Problem to solve
Among the lines below, tally those holding the string "composed" and give the total only.

Provided data
(* ===== verification/RuntimeProps.v ===== *)
(** * Invariants of the composed runtime

    The pallets share one ledger.  Every call of a pallet moves it by currency
    operations only, and the reserves by exactly what the pallet accounts for;
    so what all pallets have reserved stays covered together.  The relation
    [node_step] is the composed chain: blocks, calls, Root dispatches, and the
    SDK's pallets. *)

From S2P Require Import Prelude Validation Frame RuntimeParams Weights Difficulty Ising QuantumPow QuantumPowProps MempoolCore Mempool MempoolProps MempoolSettlement MinerRegistry Template Emission StakingRewards Faucet SlashPolicy Admission Governance ElectionRound GenesisPresets Xqvm RuntimeConfig XqvmAdapter Runtime.

(** ** Ledger moves *)

(** A relation between ledgers that every currency operation respects. *)
Class LedgerRel {W : Type} `{Currency W} (P : W -> W -> Prop) := {
  lr_refl : forall w, P w w;
  lr_trans : forall a b c, P a b -> P b c -> P a c;
  lr_reserve : forall w w' who v, reserve w who v = Some w' -> P w w';
  lr_unreserve : forall w who v, P w (unreserve w who v).1;
  lr_transfer : forall w w' from to v, transfer w from to v = Some w' -> P w w'
}.

Section LedgerMoves.
Context {W : Type} `{Currency W} (P : W -> W -> Prop) `{!LedgerRel P}.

Written solution
2